Wednesday, 29 January 2014

Eating Nuts Helps Keep Weight Down



A new study adds to growing evidence that nuts – once considered too fattening to be healthy – may, in fact, help keep weight down, on top of offering other health benefits.

Researchers found that study participants who ate the most tree nuts – such as almonds, Brazil nuts, pistachios and walnuts – were between 37 and 46 per cent less likely to be obese than those who ate the fewest tree nuts.

People who ate the most nuts were also less likely to have metabolic syndrome, which is defined as having three or more conditions associated with heart disease and diabetes risk.

The study, which was published online in Plos One, was partially funded by a grant from the International Tree Nut Council Nutrition Research and Education Foundation.

In another recent study that the foundation also funded, researchers found that people who reported eating the most nuts were less likely to die over a 24-year period than those who ate the fewest nuts.

While such evidence cannot show that nuts cause the differences seen between people who love them and those who do not, there are reasons to believe nuts provide a direct benefit, said Dr Joan Sabate, the new study’s senior author from Loma Lind University in California in the United States.

For example, nuts are high in unsaturated fat, which is known as ‘good’ fat, rather than the ‘bad’ saturated fat in animal products. The high protein content of nuts may also lead people to feel fuller and eat less unhealthy food. Nuts also contain a host of other nutrients and beneficial plant chemicals.
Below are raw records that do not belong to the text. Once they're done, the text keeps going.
(** * MF-Rename-Tool: the file-resolution and fallback-conversion engine

    A shallow embedding of [image_copy_tool_qt.py]: the filename sanitizer,
    the path index builder, the resolver, the output path allocator, the
    per-row batch engine with its finalisation, and the tail of the main
    window constructor that runs the update check.

    Conventions.
    - A Python [str] is a [string] whose characters are read as the code
      points U+0000..U+00FF; [str.lower], [str.strip] and the regular
      expression class of the sanitizer are written out on that range.
    - A [pathlib.Path] is the string it renders to, with POSIX separators;
      [Path(text)], [dir / name], [name], [stem] and [suffix] follow
      [pathlib.PurePosixPath]: a path is parsed into its root and its
      components and rendered from them.
    - The file system is a finite map from rendered paths to nodes:
      distinct renderings name distinct files (no links, no resolution of
      [..], no folding of case), and a write is not checked against the
      folder above it.  The process log is kept apart from the file system,
      as a sequence of structured entries.
    - The image library and the spreadsheet library are parameters of the
      engine, with the behaviour that differs between their versions left
      open.
    - A Python exception is a value of [exn]; code that can raise returns a
      [result]. *)

From Stdlib Require Import Ascii String.
From stdpp Require Import base option list strings gmap pretty sorting.

(** ** Python strings *)

Module Py.

Definition chars (s : string) : list ascii := list_ascii_of_string s.
Definition str (l : list ascii) : string := string_of_list_ascii l.

(** [str.isspace] on one character, for code points below 256. *)
Definition is_space (c : ascii) : bool :=
  let n := nat_of_ascii c in
  ((9 <=? n) && (n <=? 13)) || ((28 <=? n) && (n <=? 32))
  || (n =? 133) || (n =? 160).

(** [str.lower] on one character, for code points below 256: the letters
    A..Z and the Latin-1 capitals (U+00D7, the multiplication sign, is not
    one of them). *)
Definition lower_char (c : ascii) : ascii :=
  let n := nat_of_ascii c in
  if ((65 <=? n) && (n <=? 90))
     || ((192 <=? n) && (n <=? 222) && negb (n =? 215))
  then ascii_of_nat (n + 32) else c.

Definition lower (s : string) : string := str (lower_char <$> chars s).

(** [str.lstrip()], [str.rstrip()] and [str.strip()] without argument. *)
Fixpoint lstrip_chars (l : list ascii) : list ascii :=
  match l with
  | [] => []
  | c :: l' => if is_space c then lstrip_chars l' else l
  end.

Definition rstrip_chars (l : list ascii) : list ascii :=
  reverse (lstrip_chars (reverse l)).

Definition strip_chars (l : list ascii) : list ascii :=
  rstrip_chars (lstrip_chars l).

Definition strip (s : string) : string := str (strip_chars (chars s)).

(** Truthiness of a [str]: only the empty string is false. *)
Definition truthy (s : string) : bool :=
  match s with EmptyString => false | String _ _ => true end.

(** [re.sub(cls, '', s)] for a character class given as a predicate:
    every character of the class is deleted. *)
Definition re_sub_class (cls : ascii → bool) (s : string) : string :=
  str (filter (λ c, cls c = false) (chars s)).

(** [s.rfind(c)]; [None] stands for Python's -1. *)
Fixpoint rfind (c : ascii) (l : list ascii) : option nat :=
  match l with
  | [] => None
  | a :: l' =>
      match rfind c l' with
      | Some i => Some (S i)
      | None => if decide (a = c) then Some 0 else None
      end
  end.

(** [s.split(sep)] for a one-character separator. *)
Fixpoint split_chars (sep : ascii) (l : list ascii) : list (list ascii) :=
  match l with
  | [] => [[]]
  | c :: l' =>
      if decide (c = sep) then [] :: split_chars sep l'
      else match split_chars sep l' with
           | [] => [[c]]
           | w :: ws => (c :: w) :: ws
           end
  end.

End Py.

(** ** Filename Sanitizer *)

(** The class of the regular expression: the nine characters
    less-than, greater-than, colon, double quote (code 34), slash, backslash,
    bar, question mark and star. *)
Definition illegal_chars : list ascii :=
  ["<"; ">"; ":"; "034"; "/"; "\"; "|"; "?"; "*"]%char.

Definition is_illegal (c : ascii) : bool := bool_decide (c ∈ illegal_chars).

Definition sanitize_filename (name : string) : string :=
  Py.strip (Py.re_sub_class is_illegal name).

(** ** Paths and the file system *)

Abbreviation Path := string.

(** The components of a path: empty components and [.] are dropped, as
    [pathlib] does when it parses. *)
Definition path_parts (p : Path) : list (list ascii) :=
  filter (λ w, w ≠ [] ∧ w ≠ ["."%char]) (Py.split_chars "/" (Py.chars p)).
(** * A shallow embedding of the shell's line editor (src/main.cpp)

    The development follows the source file top-down:
    - [Str]        : the [std::string] operations the editor relies on;
    - [Completion] : [commands], [find_completion] and [test];
    - [Editor]     : the key handlers and the loop of [readline];
    - [Shell]      : [get_history] and the first steps of a pass of [main];
    - [Text]       : further library functions ([find], [getline], [stoll]);
    - [Builtins]   : the built-in commands, the dispatch and the loop of
                     [main];
    - [Terminal]   : the terminal line that [readline] keeps up to date.

    Conventions.  [int] and [size_t] values (cursor, history index, lengths)
    are integers in [Z]: strings and the history are taken to be shorter
    than 2^31, so that the casts between [size_t] and [int] keep the value.
    A [size_t] argument that receives a negative [int] is out of range for
    every string, so the checked [std::string] members ([substr], [erase],
    [insert]) fail on it exactly as they do on a position past the end.
    The [char] read from [_getch] is the signed 8-bit truncation of the
    returned [int] ([to_char]).  An uncaught [std::out_of_range] or an
    unchecked out-of-bounds [operator[]] is a failure ([None]). *)

From Stdlib Require Import ZArith List String Ascii Bool Lia DecimalString.
Import ListNotations.
(** * oslocfg: the sample-configuration generator ([oslocfg/generator.py])

    A shallow embedding of the generator's aggregation and formatting
    pipeline, and the properties of it that the specification states.

    Conventions of the embedding.
    - The package targets Python 2.7: a [str] is a byte string, modelled by
      [string]; comparison is byte-wise lexicographic ([String.leb]),
      [lower] and [strip] act on the ASCII letters and the ASCII white space.
    - Python objects that the code shares and mutates (the option objects a
      namespace hands out, module-level variables) live in a [World]; options
      travel through the pipeline as references into it.
    - A Python function that may raise returns a [Result]; code that also
      reads or writes the process state runs in the monad [M].
    - What the interpreter and its standard library provide ([textwrap.wrap],
      [str.splitlines], [repr], the import system) is a parameter, gathered
      in [Runtime]. *)

From Stdlib Require Import ZArith Ascii String List Sorted Permutation Lia OrdersEx.
From stdpp Require Import base option list gmap sets strings pretty sorting.

Local Open Scope string_scope.
Local Open Scope list_scope.

Set Warnings "-clear-no-such-hyp".

(** ** Byte strings *)

Module Str.

Definition colon : ascii := ":"%char.
Definition dot : ascii := "."%char.

(** [s.split(sep)] for a one-character separator. *)
Fixpoint split (sep : ascii) (s : string) : list string :=
  match s with
  | EmptyString => [EmptyString]
  | String c r =>
      if Ascii.eqb c sep then EmptyString :: split sep r
      else match split sep r with
           | h :: t => String c h :: t
           | [] => [String c EmptyString]
           end
  end.

(** [s.rpartition(sep)]: the text before and after the last [sep];
    [None] when [sep] does not occur (Python then answers ('', '', s)). *)
Fixpoint rpartition (sep : ascii) (s : string) : option (string * string) :=
  match s with
  | EmptyString => None
  | String c r =>
      match rpartition sep r with
      | Some (h, t) => Some (String c h, t)
      | None => if Ascii.eqb c sep then Some (EmptyString, r) else None
      end
  end.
For the study, the researchers used data on the diets of 803 men and women in the United States who were already enrolled in another study. Overall, those who ate a lot of tree nuts – about 16g per day – were just a little over normal weight, on average compared with those who ate few or no nuts and were seriously overweight or obese.

A normal body mass index (BMI) – a measure of weight in relation to height – for an adult falls between 18.5 and 24.9. Overweight people have a BMI of between 25 and 29.9 and a BMI of 30 or more is considered obese.

Participants who ate the most nuts have an average BMI of about 27 while those who ate the least – less than 5g of tree nuts per day – had an average BMI of 29 to 30.

The researchers also found that a third of the participants had metabolic syndrome.

For every one-ounce serving of tree nuts consumed per week, however, a person’s risk of having metabolic syndrome dropped by 7 per cent.